Она посмотрела на свои руки, лежащие на коленях. Грязь забилась в морщинки на костяшках и под ногти. «Руки леди выдают ее привычки, — зазвучал внутри ее голос матери. — Беременная дочь. Мне придется покинуть церковную общину. Руки леди…»
Отец смущенно произнес:
— Я бы не хотел совать нос в ваши отношения, но все же он… или ты… как-нибудь предохранялись?
— Я принимала противозачаточные таблетки, — сказала Фрэнни. — Они не сработали.
— В таком случае мне некого винить, разве что вместе вас обоих, — он пристально посмотрел на нее. — Но я не могу сделать этого, Фрэнни. Я не могу обвинять. В шестьдесят четыре люди часто забывают, какими они были в двадцать один. Поэтому мы не будем говорить о вине.
Фрэнни почувствовала огромное облегчение. Это было немного сродни обмороку.
— Зато твоя мать, — продолжат Питер Голдсмит, — найдет, что сказать о вине. Я не остановлю ее, но и поддерживать не буду. Ты понимаешь меня?

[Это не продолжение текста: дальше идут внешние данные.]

Lemma classify_when_annotation (line : string) (p : Parser) (r : ParseResult) :
  is_prefix "ANNOTATION:" line = true → isHeaderLine line = false →
  classify line p r = (true, (parseAnnotation line p).2, r).
Proof.
  intros Hp Hh. unfold classify. rewrite (parseHeader_not_header _ _ Hh).
  unfold parseChecksum, parseScope, parseAnnotation. rewrite !find_is_0_prefix.
  destruct (prefix_shape _ _ Hp) as [t ->]. reflexivity.
Qed.

Lemma classify_when_block (line : string) (p : Parser) (r : ParseResult) :
  is_prefix "Block " line = true → isHeaderLine line = false →
  classify line p r
  = (true, add_to_current_scope
             (λ annot, addBlockExclusion (blockOfLine line annot)) p,
     count_exclusion BLOCK r).
Proof.
  intros Hp Hh. unfold classify. rewrite (parseHeader_not_header _ _ Hh).
  unfold parseChecksum, parseScope, parseAnnotation, parseBlockExclusion.
  rewrite !find_is_0_prefix, Hp.
  destruct (prefix_shape _ _ Hp) as [t Ht]. kill_prefix Ht. reflexivity.
Qed.

Lemma classify_when_toggle (line : string) (p : Parser) (r : ParseResult) :
  is_prefix "Toggle " line = true → isHeaderLine line = false →
  classify line p r
  = (true, add_to_current_scope
             (λ annot, addToggleExclusion (toggleOfLine line annot)) p,
     count_exclusion TOGGLE r).
Proof.
  intros Hp Hh. unfold classify. rewrite (parseHeader_not_header _ _ Hh).
  unfold parseChecksum, parseScope, parseAnnotation, parseBlockExclusion,
    parseToggleExclusion.
  rewrite !find_is_0_prefix, Hp.
  destruct (prefix_shape _ _ Hp) as [t Ht]. kill_prefix Ht. reflexivity.
Qed.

Она кивнула. Отец больше уже не пытался возражать ее матери. Вслух. Все из-за ее ядовитого языка. Когда ей возражают, она порой может потерять контроль над собой как-то предупредил Фрэнни отец. А когда она теряет контроль над собой, у нее запросто может появиться желание зарезать человека своим острым языком, и раскаяние наступит слишком поздно, чтобы успеть спасти раненую жертву. Фрэнни предполагала, что, возможно, много лет назад отец встал перед выбором: противостоять ей и неизбежно прийти к разводу или смириться. Он предпочел последнее, но на свой лад.